Biden’s assertion that some Republicans in the House chamber desire to expire Social Security elicited a furious response from Republicans including Lee. In a video released later, he claimed that the “president of the United States looked us right in the eye and mischaracterized what half the people in the chamber believe” made this State of the Union unlike any other he had attended.

In the previous year’s race, Lee was also targeted by independent Senate candidate Evan McMullin over remarks he made in 2010. A few days prior to the election, McMullin released an advertisement featuring a video clip of Lee expressing his desire to abolish Social Security.

You can also check out our below posts related to Joe Biden:

As the senator noted in his statement in response to Biden, the Lee campaign also drew attention to the fact that the advertisement omitted his assertion that current recipients of Social Security, Medicare and Medicaid are innocent.

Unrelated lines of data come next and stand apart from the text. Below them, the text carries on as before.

(* ===== verification/Assembly.v ===== *)
(** * How the HTTP clients are built

    [src/src/core/client/mod.rs], [src/src/core/tls/mod.rs], [ProxyTunnelTarget::new] of
    [src/src/core/client/proxy/tunnel.rs] and [src/src/py/client/transport/client.rs]: the
    configuration of hyper's client from the client's options, and the choice between the
    direct client and the one of the proxy.

    A hyper client is what it was built from ([HyperClient]).  Certificates and trust
    anchors are those of rustls and of the PEM parser ([TlsCrates]). *)

From stdpp Require Import pretty.
From Stdlib Require Import Ascii.
From S2P Require Import Prelude Atomics RustStr Http Numeric Policy Ssrf ProxyMetrics ProxyConnect Method.
From S2P Require ConnectionLimit.
Import ConnectionLimit(ConnectionGate(..)).

Local Open Scope Z_scope.

(** ** Trust anchors *)

Class TlsCrates := {
  Certificate : Type;
  TrustAnchor : Type;
  (** [CertificateDer::pem_slice_iter] *)
  pem_slice_iter : list Z -> list (result Certificate string);
  (** what [RootCertStore::add] pushes *)
  trust_anchor : Certificate -> result TrustAnchor string;
  TLS_SERVER_ROOTS : list TrustAnchor;
  (** [with_safe_default_protocol_versions] of the ring provider *)
  safe_default_protocol_versions : result unit string;
}.

Section tls.
Context `{TlsCrates}.

Definition TLS_TRUST_STORE_EMPTY : string := "TLS trust store is empty; enable WebPKI roots or provide CA certificates".
Definition CA_CERTIFICATE_EMPTY : string := "CA certificate PEM did not contain certificates".

Definition RootCertStore : Type := list TrustAnchor.

Definition webpki_root_store : RootCertStore := [] ++ TLS_SERVER_ROOTS.

Definition parse_ca_certificates (certificate : list Z) : result (list Certificate) string :=
  let? certificates := collect_results (map_err (fun err => "failed to parse CA certificate PEM: " +:+ err)
                                          <$> pem_slice_iter certificate) in
  match certificates with [] => Err CA_CERTIFICATE_EMPTY | _ => Ok certificates end.

(** The inner loop: the anchors of one file. *)
Fixpoint add_certificates (roots : RootCertStore) (certificates : list Certificate) : result RootCertStore string :=
  match certificates with
  | [] => Ok roots
  | certificate :: rest =>
      let? anchor := map_err (fun err => "failed to add CA certificate: " +:+ err) (trust_anchor certificate) in
      add_certificates (roots ++ [anchor]) rest
  end.

Fixpoint add_ca_certificates (roots : RootCertStore) (ca_certificates : list (list Z)) : result RootCertStore string :=
  match ca_certificates with
  | [] => Ok roots
  | certificate :: rest =>
      let? certificates := parse_ca_certificates certificate in
      let? roots := add_certificates roots certificates in
      add_ca_certificates roots rest
  end.

Definition build_tls_config (ca_certificates : list (list Z)) (trust_webpki_roots : bool) : result RootCertStore string :=
  let roots := if trust_webpki_roots then webpki_root_store else [] in
  let? roots := add_ca_certificates roots ca_certificates in
  match roots with
  | [] => Err TLS_TRUST_STORE_EMPTY
  | _ =>
      let? _ := map_err (fun err => "failed to configure TLS protocol versions: " +:+ err) safe_default_protocol_versions in
      Ok roots
  end.

(** The anchors of a file that parses. *)
Definition anchors_of (file : list Z) (anchors : list TrustAnchor) : Prop :=
  anchors <> [] /\ exists certificates, pem_slice_iter file = Ok <$> certificates /\
    Forall2 (fun c a => trust_anchor c = Ok a) certificates anchors.

Lemma add_certificates_Ok roots certificates roots' : add_certificates roots certificates = Ok roots' <->
  exists anchors, roots' = roots ++ anchors /\ Forall2 (fun c a => trust_anchor c = Ok a) certificates anchors.
Proof.
  revert roots; induction certificates as [|c rest IH]; intros roots; cbn [add_certificates].
  - split; [intros [= <-]; exists []; by rewrite app_nil_r|].
    intros (anchors & -> & Hf). inversion Hf; subst. by rewrite app_nil_r.
  - destruct (trust_anchor c) as [a|e] eqn:Hc; cbn [map_err].
    + rewrite IH. split.
      * intros (anchors & -> & Hf). exists (a :: anchors). rewrite <- app_assoc. by split; [|constructor].
      * intros (anchors & -> & Hf). inversion Hf as [|? a' ? l Ha Hl]; subst. exists l.
        rewrite <- app_assoc. rewrite Hc in Ha. by injection Ha as <-.
    + split; [done|]. intros (anchors & _ & Hf). inversion Hf; subst. congruence.
Qed.

Lemma collect_map_Ok {A E F} (f : E -> F) (rs : list (result A E)) l :
  collect_results (map_err f <$> rs) = Ok l <-> rs = Ok <$> l.
Proof.
  rewrite collect_results_Ok. revert l; induction rs as [|r rs IH]; intros l; split.
  - intros Hf. by inversion Hf.
  - intros Hl. symmetry in Hl. apply fmap_nil_inv in Hl as ->. constructor.
  - intros Hf. inversion Hf as [|? a ? l' Ha Hl]; subst. destruct r; [|done]. injection Ha as <-.
    apply IH in Hl as ->. done.
  - destruct l as [|a l]; [done|]. intros [= -> Hl]. constructor; [done|]. by apply IH.
Qed.

Lemma fmap_Ok_inj {A E} (l l' : list A) : Ok (E := E) <$> l = Ok <$> l' -> l = l'.
Proof. apply list_fmap_eq_inj. by intros x y [= ->]. Qed.

Lemma parse_ca_certificates_Ok file l :
  parse_ca_certificates file = Ok l <-> pem_slice_iter file = Ok <$> l /\ l <> [].
Proof.
  unfold parse_ca_certificates.
  destruct (collect_results _) as [certificates|e] eqn:Hc.
  - apply collect_map_Ok in Hc. destruct certificates as [|c rest]; split; try done.
    + intros [H1 H2]. rewrite Hc in H1. destruct l; [done|discriminate].
    + intros [= <-]. done.
    + intros [H1 H2]. rewrite Hc in H1. f_equal. by apply fmap_Ok_inj in H1.
  - split; [done|]. intros [H1 _]. apply collect_map_Ok with (f := fun err => "failed to parse CA certificate PEM: " +:+ err) in H1.
    by rewrite H1 in Hc.
Qed.

Lemma add_ca_certificates_Ok roots files roots' : add_ca_certificates roots files = Ok roots' <->
  exists anchors, roots' = roots ++ mjoin anchors /\ Forall2 anchors_of files anchors.
Proof.
  revert roots; induction files as [|file rest IH]; intros roots; cbn [add_ca_certificates].
  - split; [intros [= <-]; exists []; by rewrite app_nil_r|].
    intros (anchors & -> & Hf). inversion Hf; subst. by rewrite app_nil_r.
  - destruct (parse_ca_certificates file) as [l|e] eqn:Hp.
    + apply parse_ca_certificates_Ok in Hp as [Hp Hne].
      destruct (add_certificates roots l) as [roots1|e] eqn:Ha.
      * apply add_certificates_Ok in Ha as (anchors & -> & Hf). rewrite IH. split.
        -- intros (more & -> & Hm). exists (anchors :: more). cbn. rewrite <- app_assoc. split; [done|].
           constructor; [|done]. split; [|by exists l]. intros ->. by inversion Hf; subst.
        -- intros (more & -> & Hm). inversion Hm as [|? a ? more' [Hn (l' & Hl' & Hf')] Hm']; subst.
           rewrite Hp in Hl'. apply fmap_Ok_inj in Hl' as <-. exists more'. split; [|done]. cbn.
           rewrite <- app_assoc. do 2 f_equal. clear -Hf Hf'. revert a Hf'.
           induction Hf; intros a Hf'; inversion Hf'; subst; [done|]. f_equal; [congruence|by apply IHHf].
      * split; [done|]. intros (more & _ & Hm). inversion Hm as [|? a ? ? [Hn (l' & Hl' & Hf')]]; subst.
        rewrite Hp in Hl'. apply fmap_Ok_inj in Hl' as <-.
        assert (add_certificates roots l = Ok (roots ++ a)) by (apply add_certificates_Ok; by exists a). congruence.
    + split; [done|]. intros (more & _ & Hm). inversion Hm as [|? a ? ? [Hn (l' & Hl' & Hf')]]; subst.
      assert (parse_ca_certificates file = Ok l'); [|congruence]. apply parse_ca_certificates_Ok. split; [done|].
      intros ->. by inversion Hf'; subst.
Qed.
End tls.

(** ** The client of hyper *)

Record ClientOptions := {
  max_idle_connections_per_host : Z;
  idle_timeout : f64;
  keepalive : bool;
  connect_timeout : f64;
  ca_certificates : list (list Z);
  trust_webpki_roots : bool;
  http_proxy_url : option string;
  https_proxy_url : option string;
  https_proxy_authorization : option string;
  option_ssrf_policy : option SsrfPolicy;
}.

Section client.
Context `{UrlCrate} `{UriCrate} `{HttpCrate} `{TlsCrates}.

(** [metrics] is the endpoint's object in the registry of proxies. *)
Record ProxyTunnelTarget := {
  tunnel_uri : Uri;
  tunnel_authorization : option string;
  tunnel_connect_timeout : Z;
  tunnel_metrics : loc;
}.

Lee was questioned with the 2010 statement at a meeting with the editorial boards of the Provo Daily Herald and Ogden’s Standard-Examiner last year, during the election season. “That’s sensitive stuff,” he remarked, adding that he couldn’t remember ever supporting the elimination of Social Security or other social programs.

He said:

“But I don’t remember ever, in any time since I first became a candidate for the Senate, ever saying, ‘No, we just have to end Social Security and uproot all the expectations of those who’ve paid into it.”

He said:

“Congress steals from it, raids it and otherwise ruins it. We should not trust the federal government with sweeping power over people’s livelihoods.”